1891 von Hermann Josef Stübben (1845-1936) wiederhergestellt -

  • rundes Mauertürmchen des späten 14. Jahrhunderts 
  • Wechselschichten von Säulenbasalt und Tuff,
  • Zinnenkranz über Rundbogenfries mit Kleeblattfüllungen auf Konsolen,

 

Haus Kratz: Erbaut 1954-56 (Architekt: Martin Kratz) als zweigeschossiger Anbau in Backsteinmauerwerk,

1967/68 Errichtung eines ausgebauten Dachgeschosses mit Faltdach auf dem ursprünglich flach gedeckten Baukörper,rückwärtig teilweise mit Fachwerk,

Fenster und Eingangsbereich mit der Haustür weitgehend original.

Im Innern original erhalten:

  • Holztreppe mit Metallgeländer und Holzhandlauf,
  • zwei Holztreppen mit Holzhandlauf aus den 50er Jahren im Turm.

 

Das o. g. Objekt ist ein Baudenkmal im Sinne von § 2 Abs. 1 und 2 des Denkmalschutzgesetzes (DSchG NW). Das für die Qualifizierung als Baudenkmal notwendige öffentliche Interesse ist gegeben, da dieses Denkmal sowohl bedeutend für die Geschichte des Menschen und für Städte und Siedlungen ist, als auch künstlerische, wissenschaftliche und städtebauliche Gründe für seine Erhaltung und Nutzung vorliegen. Das ergibt sich aus Folgendem:

Bei dem seit dem 18. Jahrhundert als "Weckschnapp" bezeichneten Turm handelt es sich um Reste des Kunibertsturmes der mittelalterlichen Stadtmauer. Er bildete gemeinsam mit dem Bayenturm im Süden den Abschluß der Rheinbefestigung. In den 90er Jahren des 19. Jahrhunderts sind dem Turm unter Stadtbaumeister Stübben verschiedene neugotische Architekturelemente, u.a. der zinnengekrönte Abschluß, hinzugefügt worden.
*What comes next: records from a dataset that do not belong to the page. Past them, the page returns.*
Lemma handle_progress_valid str_other r st :
  Forall progress_valid (collection st "progress") ->
  Forall progress_valid (collection (snd (handle str_other r st)) "progress").
Proof.
  intros Hp.
  destruct r; try (rewrite preserves_progress_other by done; exact Hp); cbn [handle].
  destruct (upsert_progress_run str_other p st) as (c' & d0 & -> & Hup).
  cbn [snd]. rewrite collection_write, decide_True by done.
  by eapply upserted_progress_valid.
Qed.

(** X17: with [create_document] as the specification describes it, after
    any sequence of requests on an empty database every stored record has
    an [ObjectId] as [_id] and the fields of its schema with their types: a
    novel has a list as genres (never [null]), a chapter an integer index
    of at least 1, a progress record a float position. *)
Theorem stored_records_valid (str_other : value -> string) (rs : list request) :
  let st := run_requests str_other rs empty_db in
  Forall novel_valid (collection st "novel") /\
  Forall chapter_valid (collection st "chapter") /\
  Forall progress_valid (collection st "progress").
Proof.
  cbv zeta. induction rs as [|r rs IH] using rev_ind.
  - unfold run_requests, collection. simpl. rewrite !lookup_empty. simpl.
    repeat split; constructor.
  - rewrite run_requests_snoc. destruct IH as (Hn & Hc & Hp).
    split; [by apply handle_novel_valid|].
    split; [by apply handle_chapter_valid|by apply handle_progress_valid].
Qed.

(* ===================================================================== *)
(** * The Progress schema, and repeating an upsert *)
(* ===================================================================== *)

Lemma SFcompare_finite_refl s m e :
  SFcompare (S754_finite s m e) (S754_finite s m e) = Some Eq.
Proof.
  simpl. rewrite Z.compare_refl.
  change (PosDef.Pos.compare_cont Eq m m) with (Pos.compare m m).
  rewrite Pos.compare_refl. by destruct s.
Qed.

Lemma leb_0_1_finite pos :
  PrimFloat.leb 0 pos = true -> PrimFloat.leb pos 1 = true -> PrimFloat.is_finite pos = true.
Proof.
  rewrite !FloatAxioms.leb_spec.
  unfold PrimFloat.is_finite, PrimFloat.is_nan, PrimFloat.is_infinity.
  rewrite !FloatAxioms.eqb_spec, FloatAxioms.abs_spec.
  change (Prim2SF 0) with (S754_zero false).
  change (Prim2SF 1) with (S754_finite false 4503599627370496 (-52)).
  change (Prim2SF infinity) with (S754_infinity false).
  destruct (Prim2SF pos) as [s|s| |s m e]; unfold SFleb, SFeqb.
  - done.
  - by destruct s.
  - done.
  - intros _ _. cbn [SFabs]. rewrite SFcompare_finite_refl. done.
Qed.

(** X18: the Progress schema admits a position only if it is a finite
    number between 0 and 1 (NaN and the infinities are refused), so a
    validated position can always be encoded as JSON; the instance keeps
    the four values it was given. *)
Theorem Progress_new_finite (u n c : string) (pos : float) (m : Progress.t) :
  Progress.new u n c pos = Ok m ->
  PrimFloat.leb 0 pos = true /\ PrimFloat.leb pos 1 = true /\
  PrimFloat.is_finite pos = true /\
  json_value_ok (VFloat pos) = true /\
  m = {| Progress.user_id := u; Progress.novel_id := n; Progress.chapter_id := c;
         Progress.position := pos |}.
Proof.
  unfold Progress.new.
  destruct (PrimFloat.leb pos 1) eqn:E1; [|done].
  destruct (PrimFloat.leb 0 pos) eqn:E0; [|done].
  simpl. intros [= <-].
  pose proof (leb_0_1_finite pos E0 E1) as Hfin. by rewrite Hfin.
Qed.

Lemma apply_set_holds_payload p d : holds_payload p d -> apply_set (progress_fields p) d = d.
Proof.
  intros (Hu & Hn & Hc & Hp). unfold apply_set, progress_fields. simpl.
  rewrite (insert_id d "user_id") by done.
  rewrite (insert_id d "novel_id") by done.
  rewrite (insert_id d "chapter_id") by done.
  by rewrite (insert_id d "position").
Qed.

(** X19: [POST /api/progress] is idempotent: sent a second time, a payload
    gets the same answer and leaves every collection as the first call left
    it, on any database. *)
Theorem upsert_progress_idempotent (str_other : value -> string) (p : ProgressUpsert.t)
    (st : db) :
  let st1 := snd (upsert_progress str_other p st) in
  fst (upsert_progress str_other p st1) = fst (upsert_progress str_other p st) /\
  collections (snd (upsert_progress str_other p st1)) = collections st1.
Proof.
  cbv zeta.
  destruct (upsert_progress_run str_other p st) as (c1 & d1 & Hrun1 & Hup1).
  pose proof (upserted_head_selected p _ _ _ Hup1) as Hhead1.
  pose proof (upserted_holds_payload _ _ _ _ _ Hup1) as Hp1.
  rewrite Hrun1. cbn [fst snd].
  set (st1 := {| collections := <["progress" := c1]> (collections st);
                 calls := (calls st ++ [UpdateOne "progress"]) ++ [FindOne "progress"] |}).
  assert (Hc1 : collection st1 "progress" = c1).
  { unfold st1. by rewrite collection_write, decide_True. }
  destruct (upsert_progress_run str_other p st1) as (c2 & d2 & Hrun2 & Hup2).
  rewrite Hc1 in Hup2.
  assert (Hsame : c2 = c1 /\ d2 = d1).
  { destruct Hup2 as [l1 d l2 Hc -> Hl1 Hd Hd2| Hnone _ _].
    - rewrite Hc, selected_app, Hl1, selected_cons, Hd in Hhead1.
      simpl in Hhead1. inversion Hhead1; subst d.
      rewrite apply_set_holds_payload in Hd2 by done. subst d2. by rewrite Hc.
    - by rewrite Hnone in Hhead1. }
  destruct Hsame as [-> ->]. rewrite Hrun2. cbn [fst snd]. split; [done|].
  unfold st1. simpl. by rewrite insert_insert_eq.
Qed.

(* ===================================================================== *)
(** * The further properties at concrete inputs *)
(* ===================================================================== *)

Lemma serialize_dict_clears_ObjectIds_witness :
  example_chapter 10%N "n1" 3 !! "index" = Some (VInt 3) /\
  serialize_dict str_unspecified (example_chapter 10%N "n1" 3) !! "_id" = None /\
  serialize_dict str_unspecified (example_chapter 10%N "n1" 3) !! "index" = Some (VInt 3).
Proof.
  assert (Hk : example_chapter 10%N "n1" 3 !! "index" = Some (VInt 3)) by reflexivity.
  pose proof (serialize_dict_clears_ObjectIds str_unspecified (example_chapter 10%N "n1" 3))
    as (Hno & _ & Hkeep & _).
  split; [exact Hk|]. split; [exact Hno|].
  apply (Hkeep "index" (VInt 3)); [discriminate|discriminate|exact Hk|discriminate].
Defined.

Lemma serialize_dict_renames__id_witness :
  example_chapter 10%N "n1" 3 !! "_id" = Some (VOid 10%N) /\
  serialize_dict str_unspecified (example_chapter 10%N "n1" 3) !! "id"
  = Some (VStr (py_str str_unspecified (VOid 10%N))) /\
  dom (serialize_dict str_unspecified (example_chapter 10%N "n1" 3))
  = {["id"]} ∪ (dom (example_chapter 10%N "n1" 3) ∖ {["_id"]}).
Proof.
  assert (Hid : example_chapter 10%N "n1" 3 !! "_id" = Some (VOid 10%N)) by reflexivity.
  split; [exact Hid|].
  exact (serialize_dict_renames__id str_unspecified _ _ Hid).
Defined.

Lemma oid_canonical_text_witness :
  oid example_spaced_id = Ok 713053462628461023871112039919%N /\
  has_space example_spaced_id = true /\
  (2 ^ 96 <= 713053462628461023871112039919)%N /\
  (String.length (str_ObjectId 713053462628461023871112039919%N) < 24)%nat /\
  oid (str_ObjectId 713053462628461023871112039919%N)
  = Raise (HTTPException 400 "Invalid ID format").
Proof.
  assert (Hoid : oid example_spaced_id = Ok 713053462628461023871112039919%N)
    by reflexivity.
  assert (Hsp : has_space example_spaced_id = true) by reflexivity.
  split; [exact Hoid|]. split; [exact Hsp|].
  exact (proj2 (proj2 (proj2 (oid_canonical_text _ _ Hoid))) Hsp).
Defined.

Lemma read_requests_write_nothing_witness :
  is_read (GetProgress "u1" "n1") = true /\
  collections (snd (handle str_unspecified (GetProgress "u1" "n1") empty_db))
  = collections empty_db.
Proof.
  assert (Hr : is_read (GetProgress "u1" "n1") = true) by reflexivity.
  split; [exact Hr|].
  exact (proj1 (read_requests_write_nothing str_unspecified _ empty_db Hr)).
Defined.

Lemma get_novel_get_chapter_found_witness :
  ObjectId_of_str "000000000000000000000002" = Some 2%N /\
  head (selected [("_id", VOid 2%N)] (collection example_chapters_db "chapter"))
  = Some (example_chapter 2%N "n1" 1) /\
  get_chapter str_unspecified "000000000000000000000002" example_chapters_db
  = (Ok (RDoc (serialize_dict str_unspecified (example_chapter 2%N "n1" 1))),
     logged (FindOne "chapter") example_chapters_db).
Proof.
  assert (Ho : ObjectId_of_str "000000000000000000000002" = Some 2%N) by reflexivity.
  assert (Hd : head (selected [("_id", VOid 2%N)] (collection example_chapters_db "chapter"))
               = Some (example_chapter 2%N "n1" 1)) by (vm_compute; reflexivity).
  split; [exact Ho|]. split; [exact Hd|].
  exact (proj2 (proj2 (get_novel_get_chapter_found str_unspecified example_chapters_db
                         _ _ _ "chapter" Ho Hd)) eq_refl).
Defined.

Lemma list_novels_sorted_witness :
  Forall novel_titled (collection example_novels_db "novel") /\
  exists docs,
    list_novels str_unspecified example_novels_db
    = (Ok (RDocs (serialize_dict str_unspecified <$> docs)),
       logged (Find "novel") example_novels_db) /\
    Permutation docs (collection example_novels_db "novel") /\
    StronglySorted title_le (serialize_dict str_unspecified <$> docs).
Proof.
  split; [exact example_novels_titled|].
  exact (list_novels_sorted str_unspecified example_novels_db example_novels_titled).
Defined.

Lemma upsert_progress_other_pair_witness :
  reachable str_unspecified empty_db /\
  ("u2", "n1") <> (ProgressUpsert.user_id example_progress_payload,
                   ProgressUpsert.novel_id example_progress_payload) /\
  fst (get_progress str_unspecified "u2" "n1"
         (snd (upsert_progress str_unspecified example_progress_payload empty_db)))
  = fst (get_progress str_unspecified "u2" "n1" empty_db).
Proof.
  assert (Hreach : reachable str_unspecified empty_db) by constructor.
  assert (Hne : ("u2", "n1") <> (ProgressUpsert.user_id example_progress_payload,
                                 ProgressUpsert.novel_id example_progress_payload))
    by discriminate.
  split; [exact Hreach|]. split; [exact Hne|].
  exact (proj2 (upsert_progress_other_pair str_unspecified example_progress_payload
                  empty_db "u2" "n1" Hreach Hne)).
Defined.

Lemma example_novels_nonempty : collection example_novels_db "novel" <> [].
Proof.
  change (collection example_novels_db "novel")
    with [example_novel 1%N "Quantum"; example_novel 2%N "Atlas"; example_novel 3%N "Neon"].
  discriminate.
Qed.

Lemma seed_demo_data_skips_witness :
  collection example_novels_db "novel" <> [] /\
  exists novels,
    fst (seed_demo_data str_unspecified example_novels_db) = Ok (RSeed "exists" novels) /\
    collections (snd (seed_demo_data str_unspecified example_novels_db))
    = collections example_novels_db.
Proof.
  split; [exact example_novels_nonempty|].
  destruct (seed_demo_data_skips str_unspecified example_novels_db example_novels_nonempty)
    as (novels & Hfst & _ & _ & Hcoll & _).
  exists novels. split; [exact Hfst|exact Hcoll].
Defined.

Lemma create_novel_read_back_witness :
  NovelCreate.genres example_novel_payload = Some ["Sci-Fi"] /\
  (ObjectId_new (collection empty_db "novel") < 16 ^ 24)%N /\
  exists id d,
    fst (create_novel example_novel_payload empty_db) = Ok (RDoc {[ "id" := VStr id ]}) /\
    fst (get_novel str_unspecified id (snd (create_novel example_novel_payload empty_db)))
    = Ok (RDoc d) /\
    d !! "genres" = Some (VList ["Sci-Fi"]).
Proof.
  assert (Hg : NovelCreate.genres example_novel_payload = Some ["Sci-Fi"]) by reflexivity.
  assert (Hlt : (ObjectId_new (collection empty_db "novel") < 16 ^ 24)%N) by reflexivity.
  split; [exact Hg|]. split; [exact Hlt|].
  destruct (create_novel_read_back str_unspecified empty_db example_novel_payload _ Hg Hlt)
    as (id & stored & d & Hcreate & _ & Hget & _ & _ & _ & _ & _ & _ & Hgenres).
  exists id, d. split; [exact Hcreate|]. split; [exact Hget|exact Hgenres].
Defined.

Lemma create_chapter_unchecked_novel_witness :
  1 <= ChapterCreate.index example_chapter_payload < 2 ^ 63 /\
  collection empty_db "novel" = [] /\
  exists stored,
    collection (snd (create_chapter "no-such-novel" example_chapter_payload empty_db)) "chapter"
    = collection empty_db "chapter" ++ [stored] /\
    stored !! "novel_id" = Some (VStr "no-such-novel").
Proof.
  assert (Hi : 1 <= ChapterCreate.index example_chapter_payload < 2 ^ 63)
    by (simpl; lia).
  split; [exact Hi|]. split; [reflexivity|].
  destruct (proj1 (proj2 (create_chapter_unchecked_novel str_unspecified empty_db
                            "no-such-novel" example_chapter_payload)) Hi)
    as (id & stored & docs & _ & _ & Hcoll & Hnid & _).
  exists stored. split; [exact Hcoll|exact Hnid].
Defined.

Lemma seed_demo_data_links_witness :
  collection empty_db "novel" = [] /\
  exists n1 n2 c1 c2 c3 o1 o2,
    collection (snd (seed_demo_data str_unspecified empty_db)) "novel" = [n1; n2] /\
    collection (snd (seed_demo_data str_unspecified empty_db)) "chapter"
    = collection empty_db "chapter" ++ [c1; c2; c3] /\
    n1 !! "_id" = Some (VOid o1) /\ n2 !! "_id" = Some (VOid o2) /\ o1 <> o2 /\
    c1 !! "novel_id" = Some (VStr (str_ObjectId o1)) /\ c1 !! "index" = Some (VInt 1) /\
    c2 !! "novel_id" = Some (VStr (str_ObjectId o1)) /\ c2 !! "index" = Some (VInt 2) /\
    c3 !! "novel_id" = Some (VStr (str_ObjectId o2)) /\ c3 !! "index" = Some (VInt 1).
Proof.
  assert (Hempty : collection empty_db "novel" = []) by reflexivity.
  split; [exact Hempty|].
  exact (seed_demo_data_links str_unspecified empty_db Hempty).
Defined.

Lemma Progress_new_finite_witness :
  Progress.new "u1" "n1" "c1" 0.5%float
  = Ok {| Progress.user_id := "u1"; Progress.novel_id := "n1"; Progress.chapter_id := "c1";
          Progress.position := 0.5%float |} /\
  PrimFloat.is_finite 0.5%float = true.
Proof.
  assert (Hnew : Progress.new "u1" "n1" "c1" 0.5%float
                 = Ok {| Progress.user_id := "u1"; Progress.novel_id := "n1";
                         Progress.chapter_id := "c1"; Progress.position := 0.5%float |})
    by reflexivity.
  split; [exact Hnew|].
  exact (proj1 (proj2 (proj2 (Progress_new_finite _ _ _ _ _ Hnew)))).
Defined.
1954-56 errichtete der Architekt Martin Kratz für sich uns seine Familie ein Wohnhaus als Ausbau an den mittelalterlichen Turm. Der 1967/68 nochmals veränderte Bau stellt eine gelungene Verbindung von moderner und historischer Bausubstanz dar. Dies wird unter anderem auch durch das bewußte Miteinbeziehen von historischen und historisierenden Elementen beim Gebäude der 50er/60er Jahre erreicht. Durch die gemeinsame Wohnnutzung bilden die o.g. Objekte auch im Inneren eine Einheit.

Referenz: 5400


Das Denkmal hat die Nummer 81 und ist seit dem 1. Juli 1980 geschützt.